Kids today may think they are on the cutting edge with their sexy photos on their My Space pages. Please. I got my first nude photo from Chris for Christmas in 9th grade, and he used a public photo booth at the Promenade Mall instead of a cell phone camera in the privacy of his bedroom. That was risk taking behavior! Sexting? Seriously? We spent hours crafting intricately folded, multi-colored, handwritten notes filled with all kinds of lusty language. Personally, I can never run for public office for fear of the notes I wrote in junior high school surfacing before a senate sub-committee on obscenity.

Sneaking around with boys? So not worth it. We were the last generation to have teenage sex where the only life altering worry from not using condoms was the risk of teenage pregnancy. Now, not only will they find that sex with teenage boys is lousy, susceptible to a myriad of diseases, but they are bound to get busted. While my boyfriend Andy’s mom was too naive to check his closet and find me hiding there one fine suburban Saturday morning after sneaking in and spending the night, that’ll be the first place my sister will check on her surprise inspections of their bedrooms. Tell their mom they are staying the night at a friend’s house? Please! My sister refined that ploy in her youth, so she will know to call the parents, several times, and make it impossible to sneak out or will catch them in a flat out lie. Not to mention the handy GPS unit in their rarely parted with cell phones that will always give away their whereabouts.

Out and about doing something they shouldn’t? Destined to be caught in the act, if not by their mother, then definitely by their grandmother. When my sister Parrish and I tried to hitchhike home from a party on Pt.

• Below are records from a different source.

(* ===== verification/SimMaker.v ===== *)
(** The position of the market maker: the shares it may still be filled for are those of
    its resting quotes, and every fill moves shares from a quote to the position. *)

From stdpp Require Import base list gmap strings.
From Stdlib Require Import ZArith Lia.
From S2P Require Import Prelude Machine StdMap Types ObjectPool OrderBook PriceTime.
From S2P Require Import BookInv BookOps MatchingEngine MatchRefine EngineSpec Exchange.
From S2P Require Import EngineProps Simulation SimBooks SimProps.

Open Scope Z_scope.

(** ** Shares that rest under some identifiers *)

(** The shares that rest in [l] under the identifiers that [f] accepts ... *)
Definition owned (f : OrderId → bool) (l : list Order) : Z :=
  sum_list_Z ((λ o, if f (id o) then remaining_qty o else 0) <$> l).

(** ... and the shares that the trades of an incoming order took from them. *)
Definition taken (buy : bool) (f : OrderId → bool) (ts : list Trade) : Z :=
  sum_list_Z ((λ t, if f (if buy then sell_order_id t else buy_order_id t)
                    then trade_quantity t else 0) <$> ts).

Lemma owned_cons f o l : owned f (o :: l) = (if f (id o) then remaining_qty o else 0) + owned f l.
Proof. done. Qed.
Lemma taken_cons buy f t ts :
  taken buy f (t :: ts) =
  (if f (if buy then sell_order_id t else buy_order_id t) then trade_quantity t else 0) + taken buy f ts.
Proof. done. Qed.

Lemma owned_nonneg f l : Forall live l → 0 ≤ owned f l.
Proof.
  induction 1 as [|o l [Ho _] _ IH]; [done|]. rewrite owned_cons. destruct (f (id o)); lia.
Qed.

Lemma taken_nonneg buy f ts : Forall (λ t, 0 < trade_quantity t < 2 ^ 32) ts → 0 ≤ taken buy f ts.
Proof. induction 1 as [|t ts Ht _ IH]; [done|]. rewrite taken_cons. case_match; lia. Qed.

Lemma owned_ext f g l : (∀ o, o ∈ l → f (id o) = g (id o)) → owned f l = owned g l.
Proof.
  intros H. induction l as [|o l IH]; [done|]. rewrite !owned_cons, (H o), IH; [done| |].
  - intros o' Ho'. apply H. by right.
  - by left.
Qed.

Lemma taken_ext (buy : bool) (f g : OrderId → bool) (ts : list Trade) :
  Forall (λ t, f (if buy then sell_order_id t else buy_order_id t) =
               g (if buy then sell_order_id t else buy_order_id t)) ts →
  taken buy f ts = taken buy g ts.
Proof. induction 1 as [|t ts Ht _ IH]; [done|]. by rewrite !taken_cons, Ht, IH. Qed.

Lemma owned_none f l : (∀ o, o ∈ l → f (id o) = false) → owned f l = 0.
Proof.
  intros H. induction l as [|o l IH]; [done|]. rewrite owned_cons, (H o), IH; [done| |].
  - intros o' Ho'. apply H. by right.
  - by left.
Qed.

Lemma owned_dequeue f oid l : Forall live l → owned f (dequeue oid l) ≤ owned f l.
Proof.
  induction 1 as [|o l [Ho _] _ IH]; [done|]. unfold dequeue in *. rewrite filter_cons.
  case_decide; rewrite !owned_cons; case_match; lia.
Qed.

(** A match takes from the queue what its trades say, whoever the shares belong to. *)
Lemma match_owned f buy clock inc opp ts inc' opp' :
  match_queue buy clock inc opp = (ts, inc', opp') →
  owned f opp = taken buy f ts + owned f opp'.
Proof.
  revert clock inc ts inc' opp'. induction opp as [|r rest IH]; intros clock inc ts inc' opp'; simpl.
  { by intros; simplify_eq. }
  assert (∀ q, (if buy then sell_order_id (trade_of buy inc r q (clock O))
    else buy_order_id (trade_of buy inc r q (clock O))) = id r) as Hid by (by destruct buy).
  destruct (_ && _); [|by intros; simplify_eq].
  set (q := Z.min _ _). destruct (Z.eqb_spec (remaining_qty r - q) 0) as [E|E].
  - destruct (match_queue _ _ _ rest) as [[ts' inc''] opp''] eqn:Hm. intros; simplify_eq.
    rewrite owned_cons, taken_cons, (IH _ _ _ _ _ Hm), Hid. simpl. clearbody q.
    destruct (f (id r)); lia.
  - intros; simplify_eq. rewrite !owned_cons, taken_cons, Hid. unfold taken. simpl. clearbody q.
    destruct (f (id r)); lia.
Qed.

(** What a submission does to the shares on the two sides of the book. *)
Lemma submit_owned f clock s t p q b oid ts M' :
  book_ok b → 0 ≤ q → spec_submit clock s t p q (market b) = (oid, ts, M') →
  owned f (side_orders (negb (is_buy s)) b) =
    taken (is_buy s) f ts + owned f (queue (negb (is_buy s)) M') ∧
  owned f (queue (is_buy s) M') ≤
    owned f (side_orders (is_buy s) b) + (if f (next_order_id_ b) then q else 0).
Proof.
  intros Hok Hq. unfold spec_submit. destruct (invalid_order t p q).
  { intros; simplify_eq. rewrite !queue_market. unfold taken. simpl. split; [lia|]. case_match; lia. }
  destruct (match_queue _ _ _ _) as [[ts' inc] opp] eqn:Hmq. intros; simplify_eq.
  rewrite queue_market in Hmq. pose proof (match_owned f _ _ _ _ _ _ _ Hmq) as Hown.
  pose proof (resting_live _ (ok_resting b Hok (negb (is_buy s)))) as Hlive.
  change q with (remaining_qty (Order_new (clock 1%nat) (next_id (market b)) s t
    (effective_price s t p) q)) in Hq.
  pose proof (match_incoming _ _ _ _ _ _ _ Hlive Hq Hmq) as Hinc.
  pose proof (match_incoming_range _ _ _ _ _ _ _ Hlive Hq Hmq) as Hrange. simpl in Hq, Hrange.
  assert (owned f (enqueue (is_buy s) (match_status inc) (side_orders (is_buy s) b)) ≤
    owned f (side_orders (is_buy s) b) + (if f (next_order_id_ b) then q else 0)) as Hrest.
  { unfold owned at 1. rewrite enqueue_perm. csimpl. fold (owned f (side_orders (is_buy s) b)).
    destruct (match_status_fields inc) as (-> & _ & _ & _ & ->). rewrite Hinc. simpl.
    destruct (f (next_order_id_ b)); lia. }
  assert (0 ≤ if f (next_order_id_ b) then q else 0) by (case_match; lia).
  destruct (_ || _), (is_buy s); simpl in *; split; try done; lia.
Qed.

(** The same when the identifiers that are accepted change with the submission, but for
    those that were given out. *)
Lemma submit_quotes f f' clock s t p q b oid ts M' :
  book_ok b → 0 ≤ q → spec_submit clock s t p q (market b) = (oid, ts, M') →
  (∀ i, 1 ≤ i < next_order_id_ b → f' i = f i) →
  owned f (side_orders (negb (is_buy s)) b) =
    taken (is_buy s) f ts + owned f' (queue (negb (is_buy s)) M') ∧
  owned f' (queue (is_buy s) M') ≤
    owned f (side_orders (is_buy s) b) + (if f' (next_order_id_ b) then q else 0).
Proof.
  intros Hok Hq Hspec Hf. destruct (submit_owned f' _ _ _ _ _ _ _ _ _ Hok Hq Hspec) as [H1 H2].
  destruct (submit_trades_parties _ _ _ _ _ _ _ _ _ Hok Hq Hspec) as [_ Hpar].
  assert (∀ buy, owned f' (side_orders buy b) = owned f (side_orders buy b)) as Hside.
  { intros buy. apply owned_ext. intros o Ho. by apply Hf, (resting_id_range b (ok_wf b Hok) buy). }
  rewrite !Hside in *. split; [|done]. rewrite H1. f_equal. apply taken_ext.
  eapply Forall_impl; [exact Hpar|]. intros x (r & Hr & Hx).
  apply Hf. apply (resting_id_range b (ok_wf b Hok)) in Hr.
  by destruct (is_buy s), Hx as [_ ->].
Qed.

(** ** How the market maker moves *)

(** [A'] is [A] but for statistics, the log and the prices seen: the owners are the same,
    and the market maker is, with [d] more shares. *)
Definition maker_moved (d : Z) (A A' : Agents) : Prop :=
  order_owner_ A' = order_owner_ A ∧
  ∃ st, market_maker_ A' = with_mm_stats st (market_maker_ A) ∧
    t_position st = t_position (mm_stats (market_maker_ A)) + d.

Lemma maker_moved_same A A' :
  order_owner_ A' = order_owner_ A → market_maker_ A' = market_maker_ A → maker_moved 0 A A'.
Proof.
  intros Ho Hm. split; [done|]. exists (mm_stats (market_maker_ A)). rewrite Hm.
  rewrite Z.add_0_r. split; [by destruct (market_maker_ A)|done].
Qed.

Lemma maker_moved_trans d d' A A1 A2 :
  maker_moved d A A1 → maker_moved d' A1 A2 → maker_moved (d + d') A A2.
Proof.
  intros [Ho (st & Hm & Hp)] [Ho' (st' & Hm' & Hp')]. split; [congruence|]. exists st'.
  rewrite Hm in Hm', Hp'. simpl in *. split; [done|lia].
Qed.

Lemma update_stats_moved a f A A' d :
  update_stats a f A = Some A' →
  (a = Maker → ∀ st st', f st = Some st' → t_position st' = t_position st + d) →
  (a ≠ Maker → d = 0) → maker_moved d A A'.
Proof.
  intros Hu Hd Hne. destruct a as [| |i]; simpl in Hu.
  - apply bind_Some in Hu as (st & Hst & [= <-]). split; [done|]. exists st. split; [done|].
    by apply (Hd eq_refl).
  - apply bind_Some in Hu as (st & Hst & [= <-]). rewrite Hne by done. by apply maker_moved_same.
  - apply bind_Some in Hu as (n & Hn & Hu). apply bind_Some in Hu as (st & Hst & [= <-]).
    rewrite Hne by done. by apply maker_moved_same.
Qed.

(** The shares that a fill of the order [oid] moves to the market maker. *)
Definition moved_by (own : gmap OrderId agent) (oid : OrderId) (d : Z) : Z :=
  if decide (own !! oid = Some Maker) then d else 0.

Lemma fill_owner_moved oid s p q A A' :
  fill_owner oid s p q A = Some A' →
  maker_moved (moved_by (order_owner_ A) oid (if is_buy s then q else - q)) A A'.
Proof.
  unfold fill_owner, moved_by. destruct (order_owner_ A !! oid) as [a|] eqn:E; intros H.
  - eapply update_stats_moved; [exact H| |intros Hne; rewrite decide_False; congruence].
    intros -> st st' Hf. rewrite decide_True by done. unfold trader_on_fill, ladd in Hf.
    destruct (is_buy s); apply bind_Some in Hf as (pos & [-> _]%to_long_Some & [= <-]); done.
  - rewrite decide_False by done. simplify_eq. by apply maker_moved_same.
Qed.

Dume one night, who do you think was driving the first car to pull up to our outstretched thumbs on the PCH? Mom. When Jim (who was drunk) and I (who was tripping on acid) were making a half-hearted and feeble attempt to make out in the backseat of the Buick station wagon, who do you think opened the back of the car and caught us half-dressed, horrifying him and bumming my trip? Mom. There’s no escaping the maternal instinct for bad behavior and it is even worse when the instinct is well informed by experience.

Drugs? Again, pointless. Unlike their grandmother back in the 80’s, their mom knows the difference between the smell of dope and the smell of incense. D’oh! The powers-that-be have long since closed the drug drive-thrus of Venice that my girlfriend Julie and I frequented back in the day; so the kids in Malibu today are forced to buy their drugs from the local dealers, who are either people we went to high school with or are the same people we bought from in high school. Either way, it will get back to their mother before they can crack open the dime bag. Small towns suck when you’re a kid.

And while I don’t wish my sister many a sleepless night in the coming years, she will have to forgive me when I laugh and am less sympathetic than she would wish to her laments about the shenanigans of her teenage daughters, but it’s like watching re-runs of M*A*S*H, the antics and angst are still pretty damn entertaining 25 years later, even with a cast change.